We spent that night in a car-camping ground allegedly closed for the off-season. This meant camping in a gravel parking lot, and one crowded with other campers, besides. The other campers all arrived after we had eaten our dinner (they all had apparently been eating in the Stovepipe Wells restaurant) and were getting to bed, or we would never have elected to camp there. The only reason we did so at all was to be on that side of the park so as to get a very early start and not have to drive far to get to our day's destinations and thence to depart the park, for this was to be our last night in Death Valley.

Mar. 5, Tuesday; Day 4
Up with the dawn, for once, we were the first hikers to enter Golden Canyon, whose entrance lies close to Furnace Creek. The first mile or so we covered in near silence, largely because I was irritated at having received a speeding ticket that morning on an empty desert road.

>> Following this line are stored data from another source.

Lemma stun_probe_answer p len q garbage pre t num post :
  bytes p -> zlen p = len -> len <= 65532 ->
  ngx_is_stun_probe p len = Ok NGX_OK ->
  is_Some (palloc 0 sizeof_stun_packet) -> palloc 1 len = Some garbage ->
  ngx_stun_parse packet_zero p len = Ok (NGX_OK, q) -> q.(klass) = REQUEST ->
  has_prefix p 12 = Ok true -> p = pre ++ t :: num :: post -> zlen pre = 18 ->
  let p' := marked pre post num in
  let q' := set_klass SUCCESS_RESPONSE q in
  let tid := take 12 (drop 8 p') in
  ngx_process_stun_probe palloc p len
  = Ok (NGX_OK, p', [take (Z.to_nat (stun_size false q'))
                       (stun_encode tid q' (drop 20 garbage))]) /\
  20 <= stun_size false q' <= len /\
  zlen (stun_encode tid q' (drop 20 garbage)) = stun_room q'.
Proof.
  intros Hb Hlen Hmax Hstun [b0 Hb0] Hgarb Hparse Hk Hpre Hp Hpl p' q' tid.
  unfold ngx_process_stun_probe. rewrite Hstun, Ok_bind. cbn [Z.eqb negb].
  change (NGX_OK =? NGX_OK) with true. cbn [negb]. rewrite Hb0, Hparse, Ok_bind.
  change (NGX_OK =? NGX_OK) with true. rewrite Hk. cbn [negb Z.eqb].
  change (REQUEST =? REQUEST) with true. cbn [negb].
  destruct (ngx_stun_parse_collected p Hb) with (len := len) (q := q) as [Hcol H20];
    [lia..|done|].
  rewrite (col_transaction_id _ _ Hcol). change (8 + 4) with 12. rewrite Hpre, Ok_bind.
  cbn [negb]. rewrite Hgarb. change (default [] (Some garbage)) with garbage.
  pose proof (marked_writes pre t num post (8 + 10) ltac:(lia)) as Hm.
  rewrite <- Hp in Hm. inv_bind Hm. rewrite E, Ok_bind.
  change (8 + 11) with (8 + 10 + 1). rewrite E0, Ok_bind, Hm, Ok_bind. fold q'.
  destruct (collected_reply_ok _ _ Hcol) as [Hq' Hroom]. fold q' in Hq', Hroom.
  destruct (stun_size_room q' Hq') as (_ & Hs & _).
  pose proof (Hpalloc _ _ _ Hgarb) as Hgl.
  assert (zlen p' = len) as Hp'len.
  { subst p'. unfold marked. rewrite Hp, !zlen_app, !zlen_cons in Hlen.
    rewrite !zlen_app, !zlen_cons. lia. }
  assert (slice p' 8 12 = Ok tid) as Htid.
  { unfold slice. destruct (Z.leb_spec (8 + 12) (zlen p')); [done|lia]. }
  destruct (stun_serialize_encode q' p' garbage len 8 tid Hq') as (p1 & Es & Hsz & Hl).
  { exact (col_transaction_id _ _ Hcol). }
  { exact Htid. }
  { intros Hadd. unfold add_message_integrity in Hadd. cbn in Hadd.
    by rewrite (col_password_len _ _ Hcol) in Hadd. }
  { lia. }
  { lia. }
  fold p'. rewrite Es, Ok_bind, Hsz.
  set (msg := stun_encode tid q' (drop 20 garbage)) in *.
  unfold ngx_reply_probe, slice. rewrite zlen_app, Hl.
  pose proof (zlen_nonneg (drop (Z.to_nat (stun_room q')) garbage)).
  destruct (Z.leb_spec 0 0), (Z.leb_spec 0 (stun_size false q')),
    (Z.leb_spec (0 + stun_size false q')
      (stun_room q' + zlen (drop (Z.to_nat (stun_room q')) garbage))); try lia.
  cbn [andb]. rewrite !Ok_bind. split; [|split; [lia|done]].
  do 3 f_equal. rewrite drop_0, take_app_le; [done|]. unfold zlen in *. lia.
Qed.
End reply.

Section safety.
Context `{OpenSSL} (palloc : nat -> Z -> option (list Z)).
Context (Hpalloc : palloc_sized palloc).

(** [ngx_is_stun_probe] reads only the datagram. *)
Lemma is_stun_probe_ok p len :
  zlen p = len -> exists rc, ngx_is_stun_probe p len = Ok rc.
Proof.
  intros. unfold ngx_is_stun_probe. destruct (Z.leb_spec 20 len); cbn [negb]; [|eauto].
  destruct (get_ok p 0) as [d ->]; [lia|]. rewrite Ok_bind.
  destruct (slice_ok p 4 4) as (l & -> & _); [lia..|]. repeat case_match; eauto.
Qed.

Lemma has_prefix_ok p off :
  0 <= off -> off + 6 <= zlen p -> exists b, has_prefix p off = Ok b.
Proof.
  intros. unfold has_prefix, prefix_len.
  destruct (slice_ok p off 6) as (l & -> & _); [lia..|]. eauto.
Qed.

(** Either the datagram is left alone, or it is answered. *)
Lemma stun_probe_cases p len :
  bytes p -> zlen p = len -> len <= 65532 -> is_Some (palloc 1%nat len) ->
  ngx_process_stun_probe palloc p len = Ok (NGX_DONE, p, []) \/
  exists p' msg, ngx_process_stun_probe palloc p len = Ok (NGX_OK, p', [msg]) /\
    zlen p' = len /\ 20 <= zlen msg <= len.
Proof.
  intros Hb Hlen Hmax [garbage Hg].
  destruct (is_stun_probe_ok p len Hlen) as [rc Hrc].
  destruct (decide (rc = NGX_OK)) as [->|Hne].
  2: { left. unfold ngx_process_stun_probe. rewrite Hrc, Ok_bind.
       destruct (Z.eqb_spec rc NGX_OK); done. }
  assert (20 <= len) as H20.
  { unfold ngx_is_stun_probe in Hrc. destruct (Z.leb_spec 20 len); done. }
  destruct (palloc 0%nat sizeof_stun_packet) as [m|] eqn:Hm.
  2: { left. unfold ngx_process_stun_probe. by rewrite Hrc, Ok_bind, Hm. }
  destruct (stun_parse_returns (Z.to_nat len) p len packet_zero)
    as (rc & q & _ & _ & _ & Hparse); [done|lia|lia|done|lia|].
  destruct (decide (rc = NGX_OK)) as [->|Hne].
  2: { left. unfold ngx_process_stun_probe. rewrite Hrc, Ok_bind, Hm, Hparse, Ok_bind.
       destruct (Z.eqb_spec rc NGX_OK); done. }
  pose proof (ngx_stun_parse_collected p Hb) as Hcol.
  specialize (Hcol ltac:(lia) len q ltac:(lia) Hparse) as [Hcol _].
  destruct (has_prefix_ok p 12) as [b Hpre]; [lia..|].
  destruct (decide (q.(klass) = REQUEST /\ b = true)) as [[Hk ->]|Hne].
  - right. destruct (split_at_2 p 18) as (pre & t & num & post & Hp & Hpl); [lia..|].
    destruct (stun_probe_answer palloc Hpalloc p len q garbage pre t num post)
      as (E & Hs & Hl); [done..|].
    do 2 eexists. split; [exact E|].
    pose proof (collected_reply_ok _ _ Hcol) as [Hq' Hr].
    destruct (stun_size_room _ Hq') as (_ & Hs' & _).
    split; [|rewrite zlen_take; lia].
    unfold marked. rewrite Hp, !zlen_app, !zlen_cons in Hlen.
    rewrite !zlen_app, !zlen_cons. lia.
  - left. unfold ngx_process_stun_probe. rewrite Hrc, Ok_bind, Hm, Hparse, Ok_bind.
    change (NGX_OK =? NGX_OK) with true. cbn [negb].
    destruct (Z.eqb_spec q.(klass) REQUEST); [|done]. cbn [negb].
    rewrite (col_transaction_id _ _ Hcol). change (8 + 4) with 12.
    rewrite Hpre, Ok_bind. destruct b; [naive_solver|done].
Qed.
End safety.

(** C5: a STUN probe (a binding request with a prefix in its transaction id
    that [ngx_stun_parse] accepts) is answered with a success response to the
    same transaction, its id marked with 255 and the incremented node number;
    the reply is never longer than the request, so it fits in the buffer
    allocated for it, whatever attributes the request carries. *)
Theorem stun_probe_reply `{OpenSSL} palloc p len q garbage pre t num post :
  palloc_sized palloc -> bytes p -> zlen p = len -> len <= 65532 ->
  ngx_is_stun_probe p len = Ok NGX_OK ->
  is_Some (palloc 0%nat sizeof_stun_packet) -> palloc 1%nat len = Some garbage ->
  ngx_stun_parse packet_zero p len = Ok (NGX_OK, q) -> q.(klass) = REQUEST ->
  has_prefix p 12 = Ok true -> p = pre ++ t :: num :: post -> zlen pre = 18 ->
  exists attrs,
    let tid := drop 8 pre ++ [0xFF; u8 (num + 1)] in
    let type := stun_type_field (set_klass SUCCESS_RESPONSE q) in
    let reply := be 2 type ++ be 2 (zlen attrs) ++ stun_magic_cookie ++ tid ++ attrs in
    ngx_process_stun_probe palloc p len
    = Ok (NGX_OK, pre ++ 0xFF :: u8 (num + 1) :: post, [reply]) /\ zlen reply <= len.
Proof.
  intros Hpa Hb Hlen Hmax Hstun Hm Hg Hparse Hk Hpre Hp Hpl.
  destruct (stun_probe_answer palloc Hpa p len q garbage pre t num post)
    as (E & Hs & Hl); [done..|].
  destruct (ngx_stun_parse_collected p Hb ltac:(lia) len q ltac:(lia) Hparse) as [Hcol _].
  destruct (collected_reply_ok _ _ Hcol) as [Hq' _].
  destruct (stun_size_room _ Hq') as (_ & Hs' & _).
  set (q' := set_klass SUCCESS_RESPONSE q) in *.
  assert (take 12 (drop 8 (marked pre post num)) = drop 8 pre ++ [0xFF; u8 (num + 1)])
    as Htid.
  { unfold marked. assert (length pre = 18%nat) as Hl18 by (unfold zlen in Hpl; lia).
    rewrite drop_app_le by lia.
    change (255 :: u8 (num + 1) :: post) with ([255; u8 (num + 1)] ++ post).
    rewrite app_assoc. apply take_app_length'. rewrite length_app, length_drop, Hl18. done. }
  rewrite Htid in *. set (tid := drop 8 pre ++ _) in *.
  unfold stun_encode, enc_header in E. rewrite <- !app_assoc in E.
  set (h := be 2 (stun_type_field q') ++ be 2 (stun_size false q' - 20)
            ++ stun_magic_cookie ++ tid).
  assert (zlen h = 20) as Hh.
  { unfold h. rewrite !zlen_app. unfold tid. rewrite !zlen_app.
    unfold zlen in *. rewrite length_drop. simpl. lia. }
  match type of E with _ = Ok (_, _, [take _ (be 2 _ ++ be 2 _ ++ _ ++ _ ++ ?r)]) =>
    set (rest := r) in E end.
  assert (take (Z.to_nat (stun_size false q')) (h ++ rest)
    = h ++ take (Z.to_nat (stun_size false q' - 20)) rest) as Ht.
  { rewrite take_app_ge by (unfold zlen in Hh; lia). do 2 f_equal. unfold zlen in Hh. lia. }
  exists (take (Z.to_nat (stun_size false q' - 20)) rest). cbv zeta.
  assert (zlen (take (Z.to_nat (stun_size false q' - 20)) rest) = stun_size false q' - 20)
    as Hr.
  { apply zlen_take. assert (zlen (h ++ rest) = stun_room q') as Hhr.
    { rewrite <- Hl. unfold stun_encode, enc_header, h, rest. by rewrite <- !app_assoc. }
    rewrite zlen_app in Hhr. lia. }
  rewrite Hr. unfold h in Ht. rewrite <- !app_assoc in Ht. rewrite Ht in E.
  split; [exact E|]. rewrite <- Ht.
  rewrite zlen_take; [lia|]. split; [lia|].
  pose proof Hl as Hl'. unfold stun_encode, enc_header in Hl'. rewrite <- !app_assoc in Hl'.
  fold rest in Hl'. lia.
Qed.

(** A binding request with a priority and an ICE-CONTROLLING attribute. *)
Definition sample_probe_pre : list Z :=
  [0; 1; 0; 20] ++ stun_magic_cookie ++ str "0123probe:".
Definition sample_probe_post : list Z :=
  [0; 0x24; 0; 4; 1; 2; 3; 4; 0x80; 0x2A; 0; 8; 1; 2; 3; 4; 5; 6; 7; 8].
Definition sample_probe : list Z := sample_probe_pre ++ 64 :: 3 :: sample_probe_post.

Definition parsed_sample : stun_packet :=
  match ngx_stun_parse packet_zero sample_probe 40 with
  | Ok (_, q) => q
  | _ => packet_zero
  end.

Lemma stun_probe_reply_witness :
  exists attrs reply,
    ngx_process_stun_probe (H := OpenSSL_toy) palloc_zero sample_probe 40
    = Ok (NGX_OK, sample_probe_pre ++ 0xFF :: 4 :: sample_probe_post, [reply]) /\
    reply = [1; 1] ++ be 2 (zlen attrs) ++ stun_magic_cookie
              ++ str "0123probe:" ++ [0xFF; 4] ++ attrs.
Proof.
  destruct (stun_probe_reply (H := OpenSSL_toy) palloc_zero sample_probe 40 parsed_sample
    (zeros 40) sample_probe_pre 64 3 sample_probe_post) as (attrs & E & _).
  - exact palloc_zero_sized.
  - vm_compute. repeat constructor; intros [=].
  - reflexivity.
  - lia.
  - reflexivity.
  - by eexists.
  - reflexivity.
  - vm_compute. reflexivity.
  - reflexivity.
  - reflexivity.
  - reflexivity.
  - reflexivity.
  - exists attrs. eexists. split; [exact E|reflexivity].
Defined.
(** The reply, if the allocations succeed. *)
Lemma dtls_reply_hello record ch :
  bytes (client_hello_probe h) ->
  dtls_read_client_hello (client_hello_probe h) = Ok (Some ch) ->
  record = RecordLayer handshake (Version h.(h_major) h.(h_minor))
      (get_pair2 h.(h_epoch)) (pair6 h.(h_sequence)) 53
      (Handshake client_hello (get_pair3 h.(h_length))
        (get_pair2 h.(h_message_seq)) (get_pair3 h.(h_fragment_offset)) 41) ->
  dtls_reply palloc (client_hello_probe h) record ch
  = Ok (if bool_decide (palloc 3%nat 80 = None \/ palloc 4%nat 17 = None)
        then (NGX_DONE, client_hello_probe h, [])
        else (NGX_OK, server_hello_reply h ++ [h.(h_extension).2],
              [server_hello_reply h])).
Proof.
  rewrite read_client_hello_hello. intros Hb [= <-] ->. unfold dtls_reply.
  change (probe_username_len + 1) with 17. change probe_username_len with 16.
  destruct (palloc 3%nat 80) as [m3|]; [|done].
  destruct (palloc 4%nat 17) as [username|] eqn:Hu; [|done].
  rewrite !bool_decide_eq_false_2 by first [done | by intros [|]].
  apply Hpalloc in Hu.
  change (ch_random (ClientHello _ ?r _ _ _ _ _ _ _)) with r.
  assert (slice hello_random (8 + prefix_len + 1 + 1) 16 = Ok h.(h_name)) as ->.
  { clear palloc Hpalloc Hb Hu. unfold hello_random.
    open_hello h Hname Hpre; reflexivity. }
  rewrite Ok_bind.
  destruct (copy_name username h.(h_name)) as (u1 & u2 & -> & Hu2).
  { exact Hu. }
  { unfold zlen. by rewrite Hname. }
  rewrite Ok_bind, Hu2, Ok_bind, make_server_hello_hello, Ok_bind.
  rewrite serialize_hello, Ok_bind by done. change (0 <? 65) with true. cbv iota.
  unfold ngx_reply_probe.
  pose proof (slice_app [] (server_hello_reply h) [h.(h_extension).2] 0 65 eq_refl
    (eq_sym zlen_server_hello_reply)) as Hs.
  cbn [app] in Hs. by rewrite Hs, !Ok_bind.
Qed.

(** C6: a DTLS client hello with a prefix in its random bytes, without
    session id and cookie, is answered with the server hello of 65 bytes that
    carries its fields over, and consumed. *)
Theorem dtls_probe_reply :
  bytes (client_hello_probe h) -> (forall k n, 0 <= n -> is_Some (palloc k n)) ->
  process_datagram palloc (client_hello_probe h) (zlen (client_hello_probe h))
  = Ok (NGX_OK, server_hello_reply h ++ [h.(h_extension).2], [server_hello_reply h]).
Proof.
  intros Hb Hall. rewrite zlen_client_hello_probe.
  unfold process_datagram. cbn [Z.eqb Pos.eqb]. unfold ngx_process_dtls_probe.
  assert (forall k n, 0 <= n -> bool_decide (palloc k n = None) = false) as Hd.
  { intros k n Hn. destruct (Hall k n Hn) as [m ->]. done. }
  rewrite !Hd by lia.
  assert (ngx_is_dtls_probe (client_hello_probe h) 66 = Ok NGX_OK) as -> by done.
  rewrite read_record_hello, read_handshake_hello, !Ok_bind.
  change (negb (NGX_OK =? NGX_OK)) with false. cbv iota.
  rewrite read_client_hello_hello, Ok_bind.
  erewrite dtls_reply_hello by (done || apply read_client_hello_hello).
  rewrite bool_decide_eq_false_2; [done|].
  destruct (Hall 3%nat 80 ltac:(lia)) as [m3 ->], (Hall 4%nat 17 ltac:(lia)) as [m4 ->].
  by intros [|].
Qed.
End dtls.

Definition sample_hello : hello :=
  Hello 0xfe 0xff (0, 0) (0, 0, 0, 0, 0, 1) (0, 0, 41) (0, 0) (0, 0, 0) (0xfe, 0xfd)
    (1, 2, 3, 4, 5, 6, 7, 8) prefix_probe_1 64 3 (str "0123456789abcdef") (0xc0, 0x2b) 0
    (0, 0).

Lemma dtls_probe_reply_witness :
  process_datagram (H := OpenSSL_toy) palloc_zero (client_hello_probe sample_hello)
    (zlen (client_hello_probe sample_hello))
  = Ok (NGX_OK, server_hello_reply sample_hello ++ [0], [server_hello_reply sample_hello]).
Proof.
  refine (dtls_probe_reply (H := OpenSSL_toy) palloc_zero palloc_zero_sized sample_hello
    _ _ _ _).
  - reflexivity.
  - left. reflexivity.
  - vm_compute. repeat constructor; intros [=].
  - intros k n Hn. unfold palloc_zero. destruct (Z.leb_spec 0 n); [by eexists|lia].
Defined.

(** ** Every accepted client hello has this form *)

Lemma lor_2_inv a b n :
  is_byte a -> is_byte b -> 0 <= n < 256 -> Z.lor b (Z.shiftl a 8) = n -> a = 0 /\ b = n.
Proof. intros. rewrite lor_bytes_2 in * by done. lia. Qed.

Lemma lor_3_inv a b c n :
  is_byte a -> is_byte b -> is_byte c -> 0 <= n < 256 ->
  Z.lor (Z.lor c (Z.shiftl b 8)) (Z.shiftl a 16) = n -> a = 0 /\ b = 0 /\ c = n.
Proof. intros. rewrite lor_bytes_3 in * by done. lia. Qed.

(** The elements of a list of known length, one variable each. *)
Ltac open_list p Hp :=
  repeat (destruct p as [|? p]; [discriminate Hp || clear Hp|try discriminate Hp]).

Lemma client_hello_probe_inv p record header :
  length p = 66%nat -> bytes p ->
  dtls_read_record p = Ok (Some record) -> dtls_read_handshake p = Ok (Some header) ->
  has_prefix p 35 = Ok true -> get p 59 = Ok 0 -> get p 60 = Ok 0 ->
  exists h, p = client_hello_probe h /\ length h.(h_name) = 16%nat /\
    (h.(h_prefix) = prefix_probe_1 \/ h.(h_prefix) = prefix_probe_2).
Proof.
  intros Hp Hb Hr Hh Hpre H59 H60.
  open_list p Hp.
  lazy -[Z.lor Z.shiftl Z.eqb handshake] in Hr.
  lazy -[Z.lor Z.shiftl Z.eqb client_hello] in Hh.
  lazy -[beq orb prefix_probe_1 prefix_probe_2] in Hpre.
  injection H59 as ->. injection H60 as ->. injection Hpre as Hpre.
  repeat match goal with
  | H : bytes (_ :: _) |- _ => apply Forall_cons in H as [? H]
  | H : context [?a =? ?b] |- _ => destruct (Z.eqb_spec a b); [|discriminate H]
  end. subst.
  repeat match goal with
  | H : Z.lor (Z.lor _ _) _ = _ |- _ => apply lor_3_inv in H as (-> & -> & ->); [|lia..]
  | H : Z.lor _ _ = _ |- _ => apply lor_2_inv in H as (-> & ->); [|lia..]
  end.
  eexists (Hello _ _ (_, _) (_, _, _, _, _, _) (_, _, _) (_, _) (_, _, _) (_, _)
    (_, _, _, _, _, _, _, _) [_; _; _; _; _; _] _ _
    [_; _; _; _; _; _; _; _; _; _; _; _; _; _; _; _] (_, _) _ (_, _)).
  split; [reflexivity|]. split; [reflexivity|]. cbn [h_prefix].
  apply orb_true_iff in Hpre as [Hpre|Hpre]; apply bool_decide_eq_true in Hpre; auto.
Qed.

(** ** Memory safety *)

Ltac inv_binds H :=
  inv_bind H;
  repeat (match type of H with
          | context [let '(_, _) := ?x in _] => destruct x
          end; inv_bind H).

Section safety.
Context `{OpenSSL} (palloc : nat -> Z -> option (list Z)).
Context (Hpalloc : palloc_sized palloc) (p : list Z) (Hp : zlen p = 66).

Lemma fuelless_get_2 i : fuelless (ngx_get_2_bytes p i).
Proof. unfold ngx_get_2_bytes. repeat (apply fuelless_bind; intros); auto with nginx. Qed.

Lemma fuelless_read_opaque pos n size : fuelless (read_opaque p pos n size).
Proof.
  unfold read_opaque. case_match; [|done].
  repeat (apply fuelless_bind; intros); auto with nginx.
Qed.

Lemma fuelless_client_hello : fuelless (dtls_read_client_hello p).
Proof.
  unfold dtls_read_client_hello, has_prefix, ngx_get_1_byte.
  repeat first
    [ apply fuelless_bind; intros
    | apply fuelless_get_2 | apply fuelless_read_opaque
    | progress case_match | progress auto with nginx ].
Qed.

Lemma read_opaque_pos pos n size dst pos' :
  0 <= n -> read_opaque p pos n size = Ok (dst, pos') -> pos' = pos + n.
Proof.
  unfold read_opaque. intros Hn Hr. destruct (Z.ltb_spec 0 n).
  - inv_bind Hr. by simplify_eq.
  - simplify_eq. lia.
Qed.

(** The fixed fields of the hello end 5 bytes after its two opaque ones. *)
Lemma client_hello_Ok ch :
  bytes p -> dtls_read_client_hello p = Ok (Some ch) ->
  get p 59 = Ok 0 /\ get p 60 = Ok 0.
Proof.
  unfold dtls_read_client_hello, ngx_get_1_byte. intros Hb Hch. inv_bind Hch.
  destruct a2; cbn [negb] in Hch; [|discriminate]. inv_binds Hch.
  rewrite SSL3_RANDOM_SIZE_32 in *. change (27 + 32) with 59 in *.
  rename a2 into s, a3 into c.
  assert (is_byte s) by (by eapply get_byte). assert (is_byte c) by (by eapply get_byte).
  match goal with H1 : read_opaque p (59 + 1) s _ = _, H2 : read_opaque p _ c _ = _ |- _ =>
    apply read_opaque_pos in H1, H2; [|lia..] end.
  match goal with H : ngx_get_2_bytes p (_ + 3) = Ok _ |- _ =>
    unfold ngx_get_2_bytes in H; inv_bind H end.
  match goal with H : get p (_ + 3 + 1) = Ok _ |- _ => apply get_Ok_range in H end.
  assert (s = 0) as -> by lia. assert (c = 0) as -> by lia. subst.
  split; [done|]. replace 60 with (59 + 1 + 0) by lia. done.
Qed.

(** The lengths of the session id and the cookie are not checked: a
    client hello of 66 bytes with a prefix in its random bytes and either of
    them not empty makes the handler access memory outside the datagram. *)
Theorem dtls_probe_out_of_bounds record header sid_len :
  bytes p -> (forall k n, 0 <= n -> is_Some (palloc k n)) ->
  ngx_is_dtls_probe p 66 = Ok NGX_OK ->
  dtls_read_record p = Ok (Some record) -> dtls_read_handshake p = Ok (Some header) ->
  has_prefix p 35 = Ok true ->
  get p 59 = Ok sid_len -> (sid_len = 0 -> get p 60 <> Ok 0) ->
  process_datagram palloc p 66 = Fault.
Proof.
  intros Hb Hall Hdtls Hrec Hhdr Hpre Hsid Hcookie.
  unfold process_datagram. cbn [Z.eqb Pos.eqb]. unfold ngx_process_dtls_probe.
  destruct (Hall 0%nat 40 ltac:(lia)) as [m0 ->], (Hall 1%nat 32 ltac:(lia)) as [m1 ->],
    (Hall 2%nat 342 ltac:(lia)) as [m2 ->].
  rewrite !bool_decide_eq_false_2 by done.
  rewrite Hdtls, Hrec, Hhdr, !Ok_bind. change (negb (NGX_OK =? NGX_OK)) with false.
  cbv iota. rewrite (fuelless_Fault (dtls_read_client_hello p)); [done|..].
  { apply fuelless_client_hello. }
  intros [ch|] Hch.
  { apply client_hello_Ok in Hch as [E1 E2]; [|done].
    assert (sid_len = 0) as -> by congruence. by apply Hcookie. }
  unfold dtls_read_client_hello in Hch. inv_bind Hch.
  destruct a2; cbn [negb] in Hch.
  { inv_binds Hch. discriminate. }
  unfold has_prefix, prefix_len in *. rewrite SSL3_RANDOM_SIZE_32 in *.
  rewrite (slice_slice _ _ _ _ 8 6 E1) in E2 by lia.
  change (27 + 8) with 35 in E2. congruence.
Qed.
End safety.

This canyon and its associated tributaries are made of mud and shale and other crumbling, friable minerals, so it does not lend itself much to bouldering. However, like Mosaic, Golden basically offers a infinite number of side-paths for the exploring, each as worthwhile as the main trail itself. More so, really, since the main canyon still bears signs of an ill-advised and ill-fated effort to pave it, probably in the 'sixties when wheelchair accessibility rather than preservation was the guiding principle of the NPS.

The trail goes on much farther than is indicated on the maps. We traveled through the canyon until it ended, choked with huge boulders having fallen over the millennia from a great red cliffwall. As I stood under that cliffwall, in fact directly under a great column of stone whose base had been shorn away, leaving only the column itself stuck fast to the cliff, I saw footprints indicating that the trail led on still farther, along the cliffwall itself; sadly, time constraints forced us to retrace our steps.

On our way out of the park we did a wee driving tour, not missing Artists Palette, where manganese and other ores in various states of oxydation have colored the canyon walls with greens, purples, oranges and other outlandish splotches of color. We stopped off also at Badwater Basin, the lowest point on North America at 282 feet below sea level. The shallow pool of water trapped there is slightly more saline than sea water, but contains some life, especially insect life.

Finally, we returned to San Diego in time for dinner at fabled Kemo Sabe, where, with our excited reminiscences, we stoked to a raging heat Lukman's regrets at not joining us.